Eli Lilly has linked its anti-SARS-CoV-2 antibody to a lower rate of hospitalization in patients recently diagnosed with mild to moderate cases of COVID-19. However, two of the three doses, including the highest studied in the phase 2 trial, failed to beat placebo in terms of reducing viral load by Day 11.
The study, BLAZE-1, assessed the effect of three doses of LY-CoV555 and placebo in 452 patients with mild to moderate COVID-19 symptoms and a positive SARS-CoV-2 test based on a sample taken no more than three days before dosing. Lilly’s primary endpoint looked at the change in viral load from baseline to Day 11.
Only the 2800-mg dose met the primary endpoint. The other two doses—700 mg and 7000 mg—did no better than placebo by that yardstick. Typically, the highest dose of a drug has the biggest effect.
Lilly is yet to share data or statistical analyses for the primary endpoint, making it impossible to get a handle on what it saw in the trial. The mixed primary endpoint data may partly be explained by the fact that most patients in all arms, including the placebo cohort, had nearly complete viral clearance by Day 11.
That suggests the choice of endpoint may be the issue. Lilly said LY-CoV555 improved viral clearance at an earlier time point—Day 3—and fewer patients on the drug had persistently high viral loads later in the trial. Again, the lack of data makes it impossible to assess those potential benefits.
Lilly was more forthcoming with secondary endpoint data. In the LY-CoV555 arm, 1.7% of people were hospitalized or visited the emergency room due to COVID-19, compared to 6% of their peers on placebo. Lilly said the difference corresponds to a 72% risk reduction. The numbers involved are tiny, though. Five of the 302 LY-CoV555 patients went to the hospital, compared to nine of the 150 people on placebo. It is possible that the apparent benefit of LY-CoV555 will evaporate in a larger study.

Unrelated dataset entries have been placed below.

(* ===== verification/VideoLife.v ===== *)
(** * The life of a video job under every interleaving

    Pollers, sweepers, the submitting request and the caller's own calls run side
    by side, each on the copy of the row it read.  [vstep] has one constructor per
    statement, transaction or money operation any of them performs, on any row any
    of them has in hand; the handlers of [VideoWorker.v] are shown to be sequences
    of such steps, and the theorems hold of every reachable state. *)
From S2P Require Import Prelude GoStr BreakerStore Rational PriceTable Pricing UnitPricing Surfaces Usage.
From S2P Require Import Catalog Errors Guard Billing Rotation Ledger Credentials Settlement Envelope VideoJobs.
From S2P Require Import VideoWorker.

Open Scope Z_scope.

(** ** Rows over time *)

(** Where the money of a row can still go. *)
Definition later (a b : SettlementState) : Prop :=
  match a with
  | Held => True
  | Protected => b <> Held
  | Orphaned => b = Orphaned \/ b = Settled
  | Settled => b = Settled
  | Voided => b = Voided
  end.

Lemma later_refl a : later a a.
Proof. destruct a; cbn; auto; discriminate. Qed.
Lemma later_trans a b c : later a b -> later b c -> later a c.
Proof. destruct a, b, c; cbn; naive_solver. Qed.
#[export] Hint Resolve later_refl : fairlb.

(** A row changed by a statement that settles nothing. *)
Definition quiet_row (j j' : Job) : Prop :=
  j_spec j' = j_spec j /\ later (j_State j) (j_State j') /\
  (j_State j' = Settled -> j_State j = Settled).

Lemma quiet_row_refl j : quiet_row j j.
Proof. split_and!; auto with fairlb. Qed.
Lemma quiet_row_trans a b c : quiet_row a b -> quiet_row b c -> quiet_row a c.
Proof.
  intros (S1 & L1 & T1) (S2 & L2 & T2). split_and!; [congruence|by eapply later_trans|auto].
Qed.

(** Rows may vanish, none appears. *)
Definition quiet_jobs (jobs jobs' : Jobs) : Prop :=
  forall id j', jobs' !! id = Some j' -> exists j, jobs !! id = Some j /\ quiet_row j j'.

Other aspects of the data point to the need for more research. Lilly said the rate of hospitalization in people with risk factors suggest “a more pronounced treatment effect” in such patients. Exploratory analyses also suggest the COVID-19 symptoms of patients on LY-CoV555 improved faster than their counterparts on placebo. More work is needed to confirm the findings.
With no patients suffering drug-related serious adverse events, Lilly may be able to seek emergency use authorization on the strength of the clinical data, despite its limitations. Lilly is set to discuss the next steps with global regulators.

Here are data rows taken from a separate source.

(* ===== verification/VideoRounds.v ===== *)
(** * The video handlers as runs of [VideoLife.vstep], and what each promises

    Every handler of [VideoWorker.v] is a sequence of the steps of [VideoLife.v], so
    what holds of every reachable state holds between any two of their statements.
    After that: the sweep ends what it lists, a foreign job looks like none, and
    where a credential goes. *)
From S2P Require Import Prelude GoStr BreakerStore Rational PriceTable Pricing UnitPricing Surfaces Usage.
From S2P Require Import Catalog Errors Guard Billing Rotation Ledger Credentials Settlement Envelope VideoJobs.
From S2P Require Import VideoWorker VideoLife.

Open Scope Z_scope.

Section rounds.
Context {B : Type} `{SettlerLaws B}.
Variable NumericScan : bytes -> option bytes.
Implicit Types (w : VideoWorld (B := B)) (j : Job) (now : Z).

(** [w'] is reached from [w] by steps anybody may interleave with, by a handler that
    holds the rows [hand]. *)
Definition runs now (hand : list Job) w w' : Prop :=
  forall hand0, hand ⊆ hand0 ->
  exists hand1, hand0 ⊆ hand1 /\ rtc (vstep NumericScan) (mkVState now w hand0) (mkVState now w' hand1).

Lemma runs_refl now hand w : runs now hand w w.
Proof using. intros h Hh. exists h. split; [done|apply rtc_refl]. Qed.

Lemma runs_trans now hand w1 w2 w3 : runs now hand w1 w2 -> runs now hand w2 w3 -> runs now hand w1 w3.
Proof using.
  intros H1 H2 h Hh. destruct (H1 h Hh) as (h1 & Hs1 & R1). destruct (H2 h1) as (h2 & Hs2 & R2).
  { set_solver. }
  exists h2. split; [set_solver|by etrans].
Qed.

Lemma runs_one now hand w w' :
  (forall h, hand ⊆ h -> vstep NumericScan (mkVState now w h) (mkVState now w' h)) -> runs now hand w w'.
Proof using. intros Hs h Hh. exists h. split; [done|]. by apply rtc_once, Hs. Qed.

Lemma runs_weaken now hand hand' w w' : hand ⊆ hand' -> runs now hand w w' -> runs now hand' w w'.
Proof using. intros Hs Hr h Hh. apply Hr. set_solver. Qed.

(** The rows a round lists are read before it works on them. *)
Lemma runs_read now hand rows w w' :
  (forall j, j ∈ rows -> exists id, vw_jobs w !! id = Some j) ->
  runs now (rows ++ hand) w w' -> runs now hand w w'.
Proof using.
  intros Hrows Hr h Hh.
  assert (Hread : exists h', h ⊆ h' /\ rows ⊆ h' /\
    rtc (vstep NumericScan) (mkVState now w h) (mkVState now w h')).
  { clear Hr. induction rows as [|j rows IH]; [exists h; split_and!; [done|set_solver|apply rtc_refl]|].
    destruct IH as (h' & H1 & H2 & H3); [intros r Hrr; apply Hrows; by right|].
    destruct (Hrows j) as [id Hj]; [left|]. exists (j :: h'). split_and!; [set_solver|set_solver|].
    eapply rtc_r; [exact H3|]. exact (v_read _ (mkVState now w h') id j Hj). }
  destruct Hread as (h' & H1 & H2 & H3). destruct (Hr h') as (h'' & H4 & H5); [set_solver|].
  exists h''. split; [set_solver|by etrans].
Qed.

(** A round of a handler over the rows it has. *)
Lemma runs_fold now (f : VideoWorld -> Job -> VideoWorld) rows hand w :
  (forall w j, j ∈ hand -> runs now hand w (f w j)) -> rows ⊆ hand -> runs now hand w (fold_left f rows w).
Proof using.
  intros Hf. revert w. induction rows as [|j rows IH]; intros w Hs; [apply runs_refl|]. cbn [fold_left].
  eapply runs_trans; [apply Hf|apply IH]; set_solver.
Qed.
(** ** Statements and money *)

Context {O R : Type}.
Variable MapperFor : string -> option (Mapper O R).
Variable Exchange : Target O -> result Error (Z * R).
Variable GetVideoJobRoute : uuid -> option JobRoute.
Variable GetOrgProviderKeySecret : uuid -> uuid -> option StoredSecret.
Variable GetVideoJobProviderKey : uuid -> option StoredSecret.
Variable fails : string -> string -> bool.
Variable Takes : bool.
Variable PutArtifact : Job -> R -> result string string.
Variable DeleteArtifact : string -> bool.
Variable body_size : R -> Z.
Variable order : list Job -> list Job.

Lemma runs_exec now hand stmt q w id : quiet_query q -> runs now hand w (exec fails stmt q w id).
Proof using.
  intros Hq. unfold exec. destruct (fails stmt id); [apply runs_refl|]. apply runs_one. intros h _.
  exact (v_query _ (mkVState now w h) q id Hq).
Qed.

Lemma runs_billing now hand w b :
  (forall k, spent b k = spent (w_billing (vw_books w)) k) ->
  runs now hand w (with_books w (with_billing (vw_books w) b)).
Proof using. intros Hb. apply runs_one. intros h _. exact (v_billing _ (mkVState now w h) b Hb). Qed.

Lemma runs_objects now hand w o : runs now hand w (with_objects w o).
Proof using. apply runs_one. intros h _. exact (v_objects _ (mkVState now w h) o). Qed.

Lemma runs_void_hold now hand w j : runs now hand w (void_hold w j).
Proof using. unfold void_hold, VoidHold. apply runs_billing. intros k. apply void_spent. Qed.

Lemma runs_terminal now hand w j poll status :
  j ∈ hand -> runs now hand w (terminateVideoJob NumericScan fails now w j poll status).
Proof using.
  intros Hj. unfold terminateVideoJob.
  assert (Ht : forall w, runs now hand w
    (terminal_tx NumericScan fails now w j poll status (due_amount j status))).
  { intros w0. apply runs_one. intros h Hh. apply (v_terminal _ (mkVState now w0 h)). by apply Hh. }
  unfold due_amount in Ht. case_bool_decide; [apply Ht|].
  eapply runs_trans; [apply runs_void_hold|apply Ht].
Qed.

Lemma runs_fail now hand w j code message :
  j ∈ hand -> runs now hand w (failVideoJob fails now w j code message).
Proof using.
  intros Hj. unfold failVideoJob. eapply runs_trans; [apply runs_void_hold|].
  apply runs_one. intros h Hh. apply (v_fail _ (mkVState now _ h)). by apply Hh.
Qed.

(** ** Polling *)

Lemma protect_pair (b : B) org r answer b' k : ProtectHold b org r = (answer, b') -> spent b' k = spent b k.
Proof using. intros E. by rewrite <- (protect_spent b org r k), E. Qed.

Lemma runs_keep now hand w j : runs now hand w (keepVideoHoldAlive fails now w j).
Proof using.
  unfold keepVideoHoldAlive. destruct (j_State j); try apply runs_refl.
  destruct (jm_HoldExpiresAt _); [|apply runs_refl]. destruct (_ <? _); [apply runs_refl|].
  destruct (ProtectHold _ _ _) as [[[|]|] b] eqn:E.
  all: assert (Hb : runs now hand w (with_books w (with_billing (vw_books w) b)))
    by (apply runs_billing; intros k; exact (protect_pair _ _ _ _ _ k E)).
  all: try exact Hb; (eapply runs_trans; [exact Hb|apply runs_exec; first [exact q_protect|exact q_orphan]]).
Qed.
(** Nothing known carries the request or the identifier about to be minted; or the row
    of this submission is stored. *)
Definition unclaimed sub s (hand : list Job) : Prop :=
  (forall j, known (mkVState now (st_video s) hand) j -> j_ID j <> mint (jobs_in s) /\ request_of j <> sb_RequestID sub) /\
  charges (sb_RequestID sub) (w_usage (books_in s)) = [].
Definition at_most_one_row sub s hand : Prop := unclaimed sub s hand \/ taken (sb_RequestID sub) (jobs_in s).

Lemma one_row_same sub s s' hand :
  jobs_in s' = jobs_in s -> w_usage (books_in s') = w_usage (books_in s) ->
  at_most_one_row sub s hand -> at_most_one_row sub s' hand.
Proof using.
  intros Ej Eu [[Hn Hc]|Ht]; [left|right; by rewrite Ej]. split; [|by rewrite Eu].
  intros j Hj. rewrite Ej. apply Hn. destruct Hj as [Hj|Hj]; [by left|right].
  unfold jobs_of in *. cbn in *. unfold jobs_in in Ej. by rewrite <- Ej.
Qed.

Section steps.
Context `{!SettlerLaws B}.
Variable NumericScan : bytes -> option bytes.
Variable sub : Submission.
Implicit Types hand : list Job.

Definition leads s hand s' : Prop :=
  at_most_one_row sub s hand ->
  exists hand', rtc (vstep NumericScan) (mkVState now (st_video s) hand) (mkVState now (st_video s') hand') /\
                at_most_one_row sub s' hand'.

BLAZE-1 is continuing, with Lilly amending the phase 2 last month to assess the effect of combining LY-CoV555 with another anti-SARS-CoV-2 antibody, LY-CoV016. Lilly took LY-CoV555, which AbCellera developed from the blood of a COVID-19 survivor, into the clinic as a single agent in part in an effort to maximize the output from its manufacturing capacity.
Lilly continued to consider two-antibody cocktails, though, and is now trialing LY-CoV555 with its Shanghai Junshi Biosciences-partnered LY-CoV016. The two antibodies target different parts of the SARS-CoV-2 spike protein, suggesting the cocktail could be less susceptible to drug resistance.
That could prove to be important. Lilly found variants that may confer resistance to LY-CoV555 in all arms of the trial. The variants were more common in patients treated with LY-CoV555 than people on placebo, although at 8% versus 6%, the difference may just be noise.
The Lilly data drop is the first of a series of readouts on anti-SARS-CoV-2 antibodies. Lilly has other LY-CoV555 trials on the go, and peers including AstraZeneca, GlaxoSmithKline and Regeneron are also testing anti-SARS-CoV-2 antibodies in humans.